Ellos tuvieron visión de futuro dejando su destino en el suelo de una
tierra noble que los cobijó. Viajaron
tras la búsqueda de encontrase a si mismos, hallando una familia y un hogar.
Hoy, agradecen haber encontrado una región
que abrió sus brazos sin restricción alguna a sus anhelos y deseos de aventura
o superación. Es por esta razón que aquellos conocidos inmigrantes de origen,
son ahora guayaneses de corazón
Ada Victoria
Serrano
Fotografía: Luis Castillo
Fotografía: Luis Castillo
En
dos hemisferios cinco países apuntaron a uno, Venezuela. Viajeros oriundos de
latitudes lejanas echaron la suerte en una maleta y sin ver atrás decidieron
cambiar el rumbo de sus vidas, por ello dejan al descubierto el motivo que los
trajo hasta la tierra que hoy les pertenece.
Echando una ojeada
a través de los años se puede ver que la identidad guayanesa es espejo de un
abanico multicultural que germinó en períodos claves de la historia venezolana.
Imagine por un
momento qué habría pasado con determinados aspectos de la vida cotidiana de la
cual hoy goza, si no hubiesen llegado esos primeros inmigrantes, los
conquistadores españoles. ¿Se conocería lo autóctono de este país en el mundo?

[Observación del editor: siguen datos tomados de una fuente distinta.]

(* ===== verification/Feasible.v ===== *)
(** * Feasible: the fill-or-kill pre-check

    [can_fill_fully] of [rsx-book/src/matching.rs] walks the occupied slots of
    the maker side in price order with early exits.  While the maker cap does
    not bind, it decides exactly whether the crossing quantity covers the
    order. *)

From stdpp Require Import sorting.
From S2P Require Import Prelude Types Slab Occupancy Compression Users Order Book Links BookInv Matching MatchInv.
From S2P Require Import FillQueue SlotMatch Engine.

(** ** Occupied slots in visiting order *)

Definition marked (o : Occupancy) (lo hi : Z) : list Z := List.filter (mem o) (zrange lo hi).

Lemma in_marked o lo hi t : In t (marked o lo hi) <-> lo <= t < hi /\ mem o t = true.
Proof. unfold marked. by rewrite filter_In, in_zrange. Qed.

Lemma zrange_split lo t hi : lo <= t < hi -> zrange lo hi = zrange lo t ++ t :: zrange (t + 1) hi.
Proof.
  intros H. unfold zrange. replace (hi - lo) with ((t - lo) + (hi - t)) by lia. rewrite seqZ_app by lia. f_equal.
  replace (lo + (t - lo)) with t by lia. rewrite seqZ_cons by lia. f_equal. f_equal; lia.
Qed.

Lemma filter_none {A} (f : A -> bool) l : (forall x, In x l -> f x = false) -> List.filter f l = [].
Proof.
  induction l as [|x l IH]; [done|]. intros H. simpl. rewrite (H x (or_introl eq_refl)). apply IH. intros y Hy. apply H. by right.
Qed.

Lemma marked_none o lo hi : (forall j, lo <= j < hi -> ~ mem o j = true) -> marked o lo hi = [].
Proof. intros H. apply filter_none. intros x Hx%in_zrange. by apply not_true_iff_false, H. Qed.

Lemma marked_first o lo hi t :
  lo <= t < hi -> mem o t = true -> (forall j, lo <= j < hi -> mem o j = true -> t <= j) ->
  marked o lo hi = t :: marked o (t + 1) hi.
Proof.
  intros Ht Hm Hl. unfold marked at 1. rewrite (zrange_split lo t hi) by done. rewrite List.filter_app. simpl. rewrite Hm.
  rewrite filter_none; [done|]. intros x Hx%in_zrange. destruct (mem o x) eqn:E; [|done]. pose proof (Hl x ltac:(lia) E). lia.
Qed.

Lemma marked_last o lo hi t :
  lo <= t < hi -> mem o t = true -> (forall j, lo <= j < hi -> mem o j = true -> j <= t) ->
  marked o lo hi = marked o lo t ++ [t].
Proof.
  intros Ht Hm Hl. unfold marked at 1. rewrite (zrange_split lo t hi) by done. rewrite List.filter_app. simpl. rewrite Hm.
  rewrite (filter_none _ (zrange (t + 1) hi)); [done|]. intros x Hx%in_zrange. destruct (mem o x) eqn:E; [|done].
  pose proof (Hl x ltac:(lia) E). lia.
Qed.

(** A loop with early return over a list. *)
Fixpoint flow_fold {A} (step : Z -> A -> Res (Flow A)) (ts : list Z) (acc : A) : Res (Flow A) :=
  match ts with
  | [] => Ok (Next acc)
  | t :: ts' =>
      r ← step t acc;
      match r with Return r => Ok (Return r) | Next acc => flow_fold step ts' acc end
  end.

Lemma flow_fold_app {A} (step : Z -> A -> Res (Flow A)) ts1 ts2 acc :
  flow_fold step (ts1 ++ ts2) acc =
  (r ← flow_fold step ts1 acc; match r with Return r => Ok (Return r) | Next acc => flow_fold step ts2 acc end).
Proof.
  revert acc. induction ts1 as [|t ts1 IH]; intros acc; cbn [flow_fold app mbind Res_bind]; [done|].
  destruct (step t acc) as [[a|r]| |]; cbn [mbind Res_bind]; auto.
Qed.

o por el contrario ¿sabría usted que en Florencia se hallan las huellas de
personajes como Dante o Miguel Ángel, que la imagen del Tío Sam es usada en la
recluta de jóvenes para el servicio militar en los Estados Unidos, que El
Líbano está bordeado por el Mar Mediterráneo,
que el bossa nova es de origen brasileño o que en España hay idiomas
co-oficiales como el gallego?
Sin duda alguna el
intercambio cultural ha representado uno de los legados más significativos en
el crecimiento de la sociedad actual. Muchas vías fueron las utilizadas para
materializarlo: el comercio, la religión, el lenguaje y hasta la propia gente.
Tomando en consideración ésta última, los movimientos poblacionales dejaron
ayer y marcan hoy la huella más intensa en cuanto a integración cultural se
refiere, ésa que puede ser observada desde cualquier punto del globo terráqueo.
Un tropiezo con el
destino
La experiencia de los
años se refleja en su mirada y el acento de la tierra florentina lo deja en evidencia, divorciarse de Italia
no resulta fácil y más aún cuando de platica se refiere.

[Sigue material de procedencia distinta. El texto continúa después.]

(** ** The outcome of a new order *)

(** What may be matched of an order: all of it, or the position it reduces. *)
Definition fillable (b : Orderbook) (o : IncomingOrder) : Z :=
  if in_reduce_only o then Z.min (in_remaining o) (reducible b o) else in_remaining o.

Definition taken (b : Orderbook) (o : IncomingOrder) : IncomingOrder := in_with_remaining (fillable b o) o.

(** The contract of the entry point, over the abstract book only: the first
    check that fails decides. *)
Definition verdict (A : ABook) (b : Orderbook) (o : IncomingOrder) : Verdict :=
  if (in_price o <=? 0) || negb (in_price o mod tk =? 0) then Refuse InvalidTick
  else if (in_qty o <=? 0) || negb (in_qty o mod bc_lot_size (config b) =? 0) then Refuse InvalidLot
  else if in_reduce_only o && negb (contains (users b) (in_user o) && (0 <? reducible b o)) then Refuse ReduceOnly
  else if in_post_only o && (0 <? makers A (in_side o) (in_price o)) then PostOnlyDone
  else if bool_decide (in_tif o = FOK) && (liquidity A (in_side o) (in_price o) <? fillable b o) then Refuse FillOrKill
  else Execute.

(** The state between two operations. *)
Record engine_ok (A : ABook) (fl : list Z) (b : Orderbook) : Prop := {
  en_book : book_inv A fl b;
  en_uncrossed : uncrossed A;
  en_tick : bc_tick_size (config b) = tk;
  en_lot : 0 < bc_lot_size (config b) <= I64_MAX;
}.

(** The inputs the engine is sized for: machine-width fields, a free order
    and user slot, and totals that stay in 64 bits. *)
Record admissible (A : ABook) (fl : list Z) (b : Orderbook) (o : IncomingOrder) : Prop := {
  ad_fresh : in_remaining o = in_qty o;
  ad_qty : in_i64 (in_qty o);
  ad_price : in_i64 (in_price o);
  ad_room : has_room (orders b) fl;
  ad_user : room_for (users b) (in_user o);
  ad_sum : zsum erem (A (idx mid tk (in_price o))) + in_qty o <= I64_MAX;
  ad_net : forall v, Z.abs (net_of (users b) v) + Z.max 0 (in_qty o) <= I64_MAX;
  ad_fok : in_tif o = FOK ->
    makers A (in_side o) (in_price o) <= MAX_MAKERS_PER_ORDER /\ liquidity A (in_side o) (in_price o) <= I64_MAX;
}.

Definition refusal (o : IncomingOrder) (r : OrderFailureReason) : Event := OrderFailed (in_user o) r (in_oid_hi o) (in_oid_lo o).

Definition outcome (A : ABook) (b : Orderbook) (o o' : IncomingOrder) (b' : Orderbook) : Prop :=
  match verdict A b o with
  | Refuse r => b' = set_events b [refusal o r]
  | PostOnlyDone => b' = set_events b [done_event o PostOnly 0 (fillable b o)]
  | Execute => exists fs A1 A' fl' limited h bbo,
      o' = in_with_remaining (fillable b o - filled fs) o /\
      executed (taken b o) A (set_events b []) fs A1 A' fl' b' limited h bbo
  end.

Lemma emit_first b ev : emit (set_events b []) ev = Ok (set_events b [ev]).
Proof. by rewrite emit_ok. Qed.

Lemma fillable_bounds A fl b o :
  admissible A fl b o -> 0 < in_qty o -> in_reduce_only o && negb (contains (users b) (in_user o) && (0 <? reducible b o)) = false ->
  0 < fillable b o <= in_qty o.
Proof. intros Had Hq Hr. unfold fillable. rewrite (ad_fresh _ _ _ _ Had). destruct (in_reduce_only o); cbn in Hr; [|lia]. lia. Qed.

(** The part after the guards. *)
Lemma run_spec A fl b o :
  engine_ok A fl b -> admissible A fl b o -> 0 < in_price o -> in_price o mod tk = 0 -> 0 < fillable b o <= in_qty o ->
  exists o' b',
    (feasible ← (match in_tif o with
                 | FOK => can_fill_fully (set_events b []) (in_side o) (in_price o) (fillable b o)
                 | _ => Ok true
                 end);
     if negb feasible then reject (set_events b []) (taken b o) FillOrKill else execute (set_events b []) (taken b o)) = Ok (o', b') /\
    match (if bool_decide (in_tif o = FOK) && (liquidity A (in_side o) (in_price o) <? fillable b o) then Refuse FillOrKill else Execute) with
    | Refuse r => b' = set_events b [refusal o r]
    | PostOnlyDone => b' = set_events b [done_event o PostOnly 0 (fillable b o)]
    | Execute => exists fs A1 A' fl' limited h bbo,
        o' = in_with_remaining (fillable b o - filled fs) o /\
        executed (taken b o) A (set_events b []) fs A1 A' fl' b' limited h bbo
    end.
Proof.
  intros He Had Hp Hal Hf. pose proof (book_inv_events mid tk _ _ _ [] (en_book _ _ _ He)) as Hi. pose proof (ad_price _ _ _ _ Had) as Hpw.
  pose proof (ad_qty _ _ _ _ Had) as Hqw. pose proof (ad_sum _ _ _ _ Had) as Hsum.
  assert ((match in_tif o with FOK => can_fill_fully (set_events b []) (in_side o) (in_price o) (fillable b o) | _ => Ok true end) =
    Ok (negb (bool_decide (in_tif o = FOK) && (liquidity A (in_side o) (in_price o) <? fillable b o)))) as ->.
  { destruct (in_tif o) eqn:Et; [done|done|]. destruct (ad_fok _ _ _ _ Had Et) as [Hm Hl].
    rewrite (can_fill_fully_spec mid tk Hcfg Hspread A fl _ _ _ _ Hi (en_uncrossed _ _ _ He)) by (done || lia || width_lia).
    by rewrite Z.leb_antisym. }
  cbn [mbind Res_bind]. rewrite negb_involutive.
  destruct (bool_decide (in_tif o = FOK) && (liquidity A (in_side o) (in_price o) <? fillable b o)).
  { unfold reject. rewrite emit_first. by eexists _, _. }
  destruct (execute_spec mid tk Hcfg Hspread A fl (set_events b []) (taken b o) Hi eq_refl) as (fs & A1 & A' & fl' & b' & limited & h & bbo & E & X);
    cbn [taken in_with_remaining in_price in_remaining in_user]; try done; try apply Had; try apply He; try width_lia.
  exists (in_with_remaining (fillable b o - filled fs) o), b'. split; [rewrite E; unfold taken; by rewrite in_with_remaining_twice|].
  by exists fs, A1, A', fl', limited, h, bbo.
Qed.

Lemma process_spec A fl b o :
  engine_ok A fl b -> admissible A fl b o ->
  exists o' b', process_new_order b o = Ok (o', b') /\ outcome A b o o' b'.
Proof.
  intros He Had. pose proof (en_book _ _ _ He) as Hi. pose proof (en_tick _ _ _ He) as Htk. pose proof (en_lot _ _ _ He) as Hlot.
  assert (0 < tk <= I64_MAX) as Htk2 by (pose proof (co_tick _ _ Hcfg); change (I64_MAX / 1000) with 9223372036854775 in *; width_lia). unfold process_new_order, outcome, verdict. cbn zeta. cbn [config set_events]. rewrite Htk.
  rewrite (misaligned_spec (in_price o) tk) by (apply Had || lia). cbn [mbind Res_bind].
  destruct ((in_price o <=? 0) || negb (in_price o mod tk =? 0)) eqn:Etick; cbn [mbind Res_bind].
  { unfold reject. rewrite emit_first. by eexists _, _. }
  rewrite (misaligned_spec (in_qty o)) by (apply Had || lia). cbn [mbind Res_bind].
  destruct ((in_qty o <=? 0) || negb (in_qty o mod bc_lot_size (config b) =? 0)) eqn:Elot.
  { unfold reject. rewrite emit_first. by eexists _, _. }
  apply orb_false_iff in Etick as [Hp0 Hal], Elot as [Hq0 _]. pose proof (ad_fresh _ _ _ _ Had) as Hf. pose proof (ad_qty _ _ _ _ Had) as Hqw.
  rewrite clamp_spec; [|apply Hi|intros v; pose proof (ad_net _ _ _ _ Had v); cbn; width_lia|width_lia].
  cbn [users set_events]. change (reducible (set_events b []) o) with (reducible b o). cbn [mbind Res_bind].
  assert (admissible A fl b o) as Had' by done.
  destruct (in_reduce_only o && negb (contains (users b) (in_user o) && (0 <? reducible b o))) eqn:Ero.
  { apply andb_true_iff in Ero as [-> Hn%negb_true_iff]. rewrite Hn. cbn [mbind Res_bind]. unfold reject. rewrite emit_first. by eexists _, _. }
  pose proof (fillable_bounds A fl b o Had ltac:(lia) Ero) as Hfb.
  match goal with |- context [match ?c with Some _ => _ | None => _ end] => assert (c = Some (taken b o)) as -> end.
  { unfold taken, fillable. destruct (in_reduce_only o); [|by rewrite in_with_remaining_id]. cbn in Ero. apply negb_false_iff in Ero. by rewrite Ero. }
  cbn [in_post_only in_tif in_side in_price in_remaining in_with_remaining taken].
  assert (book_inv A fl (set_events b [])) as Hi0 by (by apply book_inv_events).
  rewrite (would_cross_spec A fl _ _ Hi0). change (in_side (taken b o)) with (in_side o). change (in_price (taken b o)) with (in_price o).
  destruct (in_post_only o && (0 <? makers A (in_side o) (in_price o))) eqn:Epo.
  { rewrite emit_first. by eexists _, _. }
  apply (run_spec A fl); try done; lia.
Qed.

End Process.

Giampaolo Zanichelli -con un apellido que a
muchos no le resulta familiar- es uno de los personajes que con casi cincuenta
años en el país dejó atrás a su amada Florencia. Como señala él mismo, un lugar
considerado “la cuna del arte” de la cual muy pocos emigran, pues tiene todo
para ser feliz: turismo e industrias, historia y economía, la combinación
perfecta, ¿no le parece?
No obstante, como el ser humano a veces piensa
con el corazón, Zanichelli se enamoró y ése fue su motivo. A los veinte años
llegó al continente, tras una novia que tenía tan sólo dieciséis.
“Amores de muchachos”, recuerda con sutil
agrado, fueron esos los que lo empujaron hasta Venezuela.
Él tenía que prestar servicio militar por dos
años y dijo a su familia que se iba justo por ese período. Sin poder enlazarse
en matrimonio, porque eran muy jóvenes, este aventurero le echa la culpa al
destino, ése que lo llevó al lugar de sus sueños.
No le hizo falta ganarse la lotería del
destino con el número dos, porque fueros dos años por los que se vino y dos
meses que transcurrieron antes de terminar con su llamado “motivo”. Veinte
años, ¿y ahora?
En Caracas tenía un tío político y se fue con
él a trabajar hasta Barquisimeto.
“Me adapté, al principio pensé en ahorrar para
comprar el boleto de vuelta”, agregó. Pero luego de casi tres años cambió de
parecer, pues se dejó flechar por las venezolanas.
A los
veinticinco años se casó, pero fueron sólo diez años de matrimonio.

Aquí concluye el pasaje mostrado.